*** Available records Section Begins ***
(** what a poll that returns has done.  The agents are reconciled against
    the cache before it was rewritten, or left alone when the reconciliation
    raised; afterwards, when no device is listed twice, no device of the feed
    counts as flipping any more, whether its flip was acted on or not. *)
Theorem poll_outcome now s x s' :
  intune_poll_once E now s = (Ret x, s') →
  ∃ devices link s1,
    fetch_managed_devices_delta (e_graph E) link (graph_client s) = (Ret (devices, snd x), graph_client s1) ∧
    same_tables s s1 ∧
    (NoDup (a_agent_id <$> internal_agents s) →
     internal_agents s' =
       match transaction (fails E) (reconcile_devices_and_revoke E "intune" now devices) s1 with
       | (Ret _, _) => map (reconciled E "intune" now s devices) (internal_agents s)
       | (Raise _, _) => internal_agents s
       end) ∧
    (NoDup (omap device_of devices) → ∀ g, g ∈ devices → flips "intune" s' g = false).
Proof.
  intros (link & s1 & Hlink & Hrest)%bind_Ret.
  assert (same_tables s s1 ∧ graph_client s1 = graph_client s) as [Hs1 Hc1].
  { apply bind_Ret in Hlink as (l & s0 & Ht & Hret). injection Hret as _ <-.
    apply transaction_Ret in Ht as (s2 & Hst & ->). apply gets_statement in Hst as [_ ->]. done. }
  apply bind_Ret in Hrest as ([devices next] & s2 & Hfetch & Hrest).
  unfold on_client in Hfetch. destruct (fetch_managed_devices_delta _ _ _) as [r c] eqn:Hf.
  injection Hfetch as -> <-.
  apply bind_Ret in Hrest as (sum & s3 & Hrec & Hrest).
  apply bind_Ret in Hrest as (touched & s4 & Hup & Hrest).
  apply bind_Ret in Hrest as ([] & s5 & Hlast & Hret). injection Hret as <- <-.
  assert (same_tables s4 s5) as [Hag5 Hdev5].
  { destruct (py_bool next); [|by injection Hlast as <-]. revert Hlast. unfold catch.
    destruct (_persist_delta_link E next s4) as [o s6] eqn:Hp.
    assert (same_tables s4 s6).
    { eapply transaction_tables; [|exact Hp]. intros a s7 (t & s8 & Ht & Hst)%bind_Ret.
      unfold lift in Ht. injection Ht as _ <-. apply statement_Ret in Hst. injection Hst as _ <-. by split. }
    destruct o as [[]|e]; intros Heq; by injection Heq as <-. }
  exists devices, link, (with_client c s1). cbn [graph_client with_client snd].
  rewrite <- Hc1. split; [done|]. split; [done|]. split.
  - intros Hnd. unfold _reconcile_compliance_changes, catch in Hrec.
    rewrite Hag5, (proj1 (upsert_rows_spec _ _ _ _ _ _ Hup)).
    destruct (transaction _ (reconcile_devices_and_revoke _ _ _ _) _) as [[sum'|e] s3'] eqn:Htx;
      injection Hrec as _ <-.
    + apply transaction_Ret in Htx as (s6 & Hrun & ->). cbn in Hnd |- *.
      rewrite <- (proj1 Hs1) in Hnd.
      destruct (reconcile_per_agent E "intune" now devices (with_client c s1) _ _ Hnd Hrun) as [-> _]. cbn.
      rewrite (proj1 Hs1). apply map_ext. intros a. apply same_cache_reconciled. exact (proj2 Hs1).
    + destruct (tables_restored (reconcile_devices_and_revoke E "intune" now devices) _ _ _ Htx) as [-> _].
      by rewrite <- (proj1 Hs1).
  - intros Hnd g Hg. pose proof (proj2 (upsert_rows_spec _ _ _ _ _ _ Hup) Hnd g Hg) as Hflips.
    etrans; [|exact Hflips]. by apply same_cache_flips.
Qed.

End Poll.

(** ** Revocations leave their rows *)

Section Recorded.
Context `{Hash} `{ZuluTime} (E : mdm_env) (now : Z) (Hup : ∀ n, fails E n = None).

Definition unchained (p : audit_payload) : audit_row :=
  {| payload := p; chain_seq := None; prev_hash := None; row_hash := None; hash_format := None |}.

(** The row [agent.revoked] of an agent is in [audit_log]. *)
Definition revocation_recorded (s : mdm_state) (agent : string) : Prop :=
  ∃ details, unchained (raw_row E now agent "agent.revoked" details) ∈ w_table (m_trail s).

(** Every agent is as it was in [s0] or has such a row. *)
Definition accounted (s0 s : mdm_state) : Prop :=
  ∀ a, a ∈ internal_agents s → a ∈ internal_agents s0 ∨ revocation_recorded s (a_agent_id a).

Definition more_rows (s s' : mdm_state) : Prop :=
  ∀ r, r ∈ w_table (m_trail s) → r ∈ w_table (m_trail s').

Lemma recorded_more s s' agent :
  more_rows s s' → revocation_recorded s agent → revocation_recorded s' agent.
Proof. intros Hm [d Hd]. exists d. by apply Hm. Qed.

Lemma accounted_more s0 s s' :
  more_rows s s' → internal_agents s' = internal_agents s → accounted s0 s → accounted s0 s'.
Proof.
  intros Hm Hag Ha a. rewrite Hag. intros [|Hr]%Ha; [by left|right]. by eapply recorded_more.
Qed.

Lemma insert_unchained_runs p s : insert_unchained E p s = (Ret tt, with_unchained p (issued s)).
Proof. unfold insert_unchained, catch, statement. by rewrite Hup. Qed.

Lemma with_unchained_more p s : more_rows s (with_unchained p (issued s)).
Proof. intros r Hr. cbn. apply elem_of_app. by left. Qed.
*** Available records Section Ends ***
▸ **Task**
Lines after the one containing "intros (link &" are not wanted; repeat exactly each line above from the first up to and including it.

▸ **Exercise output**
(** what a poll that returns has done.  The agents are reconciled against
    the cache before it was rewritten, or left alone when the reconciliation
    raised; afterwards, when no device is listed twice, no device of the feed
    counts as flipping any more, whether its flip was acted on or not. *)
Theorem poll_outcome now s x s' :
  intune_poll_once E now s = (Ret x, s') →
  ∃ devices link s1,
    fetch_managed_devices_delta (e_graph E) link (graph_client s) = (Ret (devices, snd x), graph_client s1) ∧
    same_tables s s1 ∧
    (NoDup (a_agent_id <$> internal_agents s) →
     internal_agents s' =
       match transaction (fails E) (reconcile_devices_and_revoke E "intune" now devices) s1 with
       | (Ret _, _) => map (reconciled E "intune" now s devices) (internal_agents s)
       | (Raise _, _) => internal_agents s
       end) ∧
    (NoDup (omap device_of devices) → ∀ g, g ∈ devices → flips "intune" s' g = false).
Proof.
  intros (link & s1 & Hlink & Hrest)%bind_Ret.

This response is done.